Her sights were picturesque: breaking glass, screeching noises, people stepping on her fingers on accident and asking her if she was okay. Audrey realized that she was on the ground at this time, trying to roll onto her side but failing because that part of her body didn’t work. She recognized Jonathan’s coat next to her, sitting crumpled and defeated next to a piece of shrapnel on the concrete they spilt themselves on.

Audrey regained her sight in a few minutes, feeling more disoriented than she had before. Looking outside Jonathan’s window, she saw that snow covered every inch of his backyard. Little flakes of cold, white death spread out over his home. It was getting colder outside. It was cold inside, too. Audrey was certain that it was winter now.

Audrey could barely see the silhouette of Jonathan, who now appeared to be shaking without reason. Audrey felt something warm spill against the fabric of her sweater. It was thick, hot, and musky. Little bits of viscera sat in Audrey’s lap. She began to realize that pieces of herself and Jonathan were what stained her jeans.

Audrey felt the unstable other reassure herself in her head– it wasn’t anything personal– it was just a car accident. It was just an accident. It was nobody’s fault. In that moment of clarity, Audrey noticed just how blatantly desolate it looked outside.

III. “He shall have driven her back to Hell.” Audrey woke up in her bed again, mistaking the thumping upstairs for her own heart. It seemed that the neighbors had brought their dog back home again. As she got out of bed to start her day, that disorientation came back around again, but this time it was different– it felt familiar, like she had dealt with it for years before this.

It was like a lukewarm, sopping blanket that bogged her down to the floor of her apartment. When she walked to the kitchen table, she felt inside pieces of herself separating, and she didn’t feel that great, but she didn’t feel that terrible, either.

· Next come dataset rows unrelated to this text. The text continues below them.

Lemma Task_create_rejected (d s due p : string) (a : option string) (w : World) :
  answers 1 w = false ->
  Xata.Task_create d s due p a w = (Thrown (StoreError (fault_text w)), w).
Proof.
  intros H. unfold Xata.Task_create.
  apply request_rejected, answers_none_left, H.
Qed.

Lemma Task_update_rejected (id : string) (b : UpdateTask) (w : World) :
  answers 1 w = false ->
  Xata.Task_update id b w = (Thrown (StoreError (fault_text w)), w).
Proof.
  intros H. unfold Xata.Task_update.
  apply request_rejected, answers_none_left, H.
Qed.

Lemma Task_delete_rejected (id : string) (w : World) :
  answers 1 w = false ->
  Xata.Task_delete id w = (Thrown (StoreError (fault_text w)), w).
Proof.
  intros H. unfold Xata.Task_delete.
  apply request_rejected, answers_none_left, H.
Qed.

Lemma Task_getAll_newest_first_answered (w : World) :
  answers 1 w = true ->
  Task_getAll_newest_first w = (Returned (rev (Task_table w)), spend w).
Proof.
  intros H. unfold Task_getAll_newest_first.
  rewrite request_answered by exact H. reflexivity.
Qed.

Lemma Task_getAll_newest_first_rejected (w : World) :
  answers 1 w = false ->
  Task_getAll_newest_first w = (Thrown (StoreError (fault_text w)), w).
Proof.
  intros H. unfold Task_getAll_newest_first.
  apply request_rejected, answers_none_left, H.
Qed.

(** *** What [createTask] does to the store *)

(** Either nothing is written and the answer is not 201, or the checks
    passed and exactly the canonical row is appended and reported. *)
Lemma createTask_effect (w : World) (task : NewTask) :
  (Task_table (snd (createTask task w)) = Task_table w
   /\ journal (snd (createTask task w)) = journal w
   /\ code (fst (createTask task w)) <> 201)
  \/ (isValidStatus (n_status task) = true
      /\ find (Xata.has_description (toLowerCase (n_description task)))
              (Task_table w) = None
      /\ exists row,
           description row = toLowerCase (n_description task)
           /\ status row = toLowerCase (n_status task)
           /\ xata_id row = Xata.fresh_id w
           /\ Task_table (snd (createTask task w)) = (Task_table w ++ [row])%list
           /\ journal (snd (createTask task w)) = (journal w ++ [Created row])%list
           /\ fst (createTask task w) =
                mkEnvelope 201 "Task created successfully" (Row row)).
Proof.
  unfold createTask, try_catch, bind, Xata.promise_truthy. simpl.
  destruct (isValidStatus (n_status task)) eqn:Hv; simpl;
    [|left; repeat split; discriminate].
  destruct (answers 1 w) eqn:Hb;
    [rewrite Task_getFirst_answered by exact Hb
    |rewrite Task_getFirst_rejected by exact Hb; left; repeat split; discriminate].
  destruct (find _ (Task_table w)) as [x|] eqn:Hf;
    [left; repeat split; discriminate|].
  destruct (Date_parse (n_dueDate task)) as [t|]; simpl;
    [|left; repeat split; discriminate].
  destruct (answers 1 (spend w)) eqn:Hb2;
    [rewrite Task_create_answered by exact Hb2
    |rewrite Task_create_rejected by exact Hb2; left; repeat split; discriminate].
  right. split; [reflexivity|]. split; [reflexivity|].
  exists (mkTask (Xata.fresh_id w) (toLowerCase (n_description task))
                 (toLowerCase (n_status task)) (Date_format t)
                 (n_projectId task) (n_assignedToId task)).
  repeat split.
Qed.
(** * ai-writer: cursor offsets, paragraph navigation and statistics

    A shallow embedding of
    - [src/utils/cursor.ts]      ([getCursorPosition], [setCursorPosition],
                                  [setCursorAtOffset]),
    - [src/components/ui/Editor.tsx] (the Ctrl+ArrowUp / Ctrl+ArrowDown
                                  branches of [handleKeyDown]),
    - [src/components/WritingStudio.tsx] ([handleContentChange]),
    together with the part of the DOM they call into: a tree of elements
    and text nodes, a tree walker over the text nodes, collapsed ranges and
    the window's selection. *)

From Stdlib Require Import List ZArith NArith Lia Bool Arith Sorted.
From Stdlib Require String Ascii.
Import ListNotations String.StringSyntax.
Open Scope string_scope.
Open Scope list_scope.
Open Scope nat_scope.

(* ===================================================================== *)
(** ** JavaScript strings *)
(* ===================================================================== *)

(** A JavaScript string is a sequence of UTF-16 code units; [length] and
    indexing count code units. *)
Module JS.

Definition code_unit := N.
Definition str := list code_unit.

(** String literals of the sources are ASCII. *)
Definition lit (s : String.string) : str :=
  map Ascii.N_of_ascii (String.list_ascii_of_string s).

Definition LF : code_unit := 10%N.

(** [s.length] as a JavaScript number. *)
Definition length (s : str) : Z := Z.of_nat (List.length s).

(** [s[i]]: [undefined] (here [None]) outside [0 .. length-1]. *)
Definition at_ (s : str) (i : Z) : option code_unit :=
  if (i <? 0)%Z then None else nth_error s (Z.to_nat i).

(** [s[i] === "\n"]; [undefined] is not equal to any string. *)
Definition is_nl (c : option code_unit) : bool :=
  match c with
  | Some u => N.eqb u LF
  | None => false
  end.

(** The code units matched by [\s] and stripped by [trim]: WhiteSpace
    and LineTerminator of ECMA-262 (all of them lie in the BMP). *)
Definition is_space (u : code_unit) : bool :=
  ((9 <=? u) && (u <=? 13) || (u =? 32) || (u =? 160) || (u =? 5760)
   || (8192 <=? u) && (u <=? 8202) || (u =? 8232) || (u =? 8233)
   || (u =? 8239) || (u =? 8287) || (u =? 12288) || (u =? 65279))%N.

Fixpoint trimStart (s : str) : str :=
  match s with
  | [] => []
  | u :: s' => if is_space u then trimStart s' else s
  end.

Definition trimEnd (s : str) : str := rev (trimStart (rev s)).

(** [s.trim()] *)
Definition trim (s : str) : str := trimEnd (trimStart s).

(** [s.split(/\s+/)]. The pattern is greedy and never matches the empty
    string, so the pieces are the stretches between maximal runs of
    white space; a run at either end of [s] leaves an empty piece there,
    and the empty string splits into one empty piece. [piece] is the
    piece being collected and [in_sep] tells that the previous code unit
    belonged to a separator. *)
Fixpoint split_go (piece : str) (in_sep : bool) (s : str) : list str :=
  match s with
  | [] => [piece]
  | u :: s' =>
      if is_space u
      then (if in_sep then split_go [] true s'
            else piece :: split_go [] true s')
      else split_go (piece ++ [u]) false s'
  end.

Definition split_spaces (s : str) : list str := split_go [] false s.

(** [s === ""] *)
Definition is_empty (s : str) : bool :=
  match s with [] => true | _ => false end.

End JS.

(* ===================================================================== *)
(** ** The DOM tree under the editable element *)
(* ===================================================================== *)

(** Only text nodes carry characters; elements are structural. Nodes of
    other kinds (comments) add nothing to [textContent], to the text of a
    range or to what a text walker yields, and are left out. *)
#[warnings="-register-all"]
Inductive Node : Type :=
| Text (data : JS.str)
| Element (children : list Node).

(** A node of the tree is referred to by the child indices leading to it
    from the editable element; [[]] is the element itself. *)
Definition Path := list nat.

(** [node.textContent] *)
Fixpoint textContent (n : Node) : JS.str :=
  match n with
  | Text d => d
  | Element cs => flat_map textContent cs
  end.

Fixpoint resolve (n : Node) (p : Path) : option Node :=
  match p with
  | [] => Some n
  | i :: p' =>
      match n with
      | Text _ => None
      | Element cs =>
          match nth_error cs i with
          | Some c => resolve c p'
          | None => None
          end
      end
  end.

(** The DOM's length of a node: code units of a text node, children of an
    element. Boundary-point offsets range over [0 .. node_length]. *)
Definition node_length (n : Node) : nat :=
  match n with
  | Text d => List.length d
  | Element cs => List.length cs
  end.

(** A reference to a node as scripts hold it: where it is, and the node. *)
Record NodeRef := { ref_path : Path; ref_node : Node }.

Section Indexed.
Variables (A B : Type) (f : nat -> A -> list B).

(** [flat_map] that also passes the index of each element, from [i]. *)
Fixpoint flat_mapi (i : nat) (l : list A) : list B :=
  match l with
  | [] => []
  | a :: l' => f i a ++ flat_mapi (S i) l'
  end.
End Indexed.
Arguments flat_mapi {A B} f i l.

Definition under (i : nat) (r : NodeRef) : NodeRef :=
  {| ref_path := i :: ref_path r; ref_node := ref_node r |}.

(** The text nodes of [n] ([n] included) in document order. *)
Fixpoint text_nodes (n : Node) : list NodeRef :=
  match n with
  | Text _ => [ {| ref_path := []; ref_node := n |} ]
  | Element cs => flat_mapi (fun i c => map (under i) (text_nodes c)) 0 cs
  end.

(** [document.createTreeWalker(element, NodeFilter.SHOW_TEXT, null)]
    followed by repeated [walker.nextNode()]: the walker starts on its
    root and [nextNode] moves to the following text node inside the root,
    so it yields the text nodes below [element], never [element]. *)
Definition walker_nodes (element : Node) : list NodeRef :=
  match element with
  | Text _ => []
  | Element _ => text_nodes element
  end.

(** [node.textContent?.length ?? 0] *)
Definition textLength (n : Node) : Z := JS.length (textContent n).

(* ===================================================================== *)
(** ** Ranges, the selection and the console *)
(* ===================================================================== *)

(** A DOM range: two boundary points, each a container and an offset into
    it. *)
Record Range := {
  startContainer : Path;
  startOffset : nat;
  endContainer : Path;
  endOffset : nat
}.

It just felt like her insides were broken, detached, like the only thing keeping her organs inside of her was her external skin. She supposed that was what happened when you die in a car accident. Audrey felt in between, as if she existed in between life and death, not really participating in much of either, only bouncing between them.

Eternally, undisputedly between. Audrey looked outside the window, realizing that the outside world was drowning in the same winter as before when she was with Jonathan. The only visible sight was a billboard, one that she hadn’t seen before. Audrey squinted, attempting to read what it said. Finally, her vision focused, and she read the billboard’s text aloud to herself: “No exit.”

After realizing what had just happened, Audrey was immediately overtaken by a sadness hotter than any living person could bear.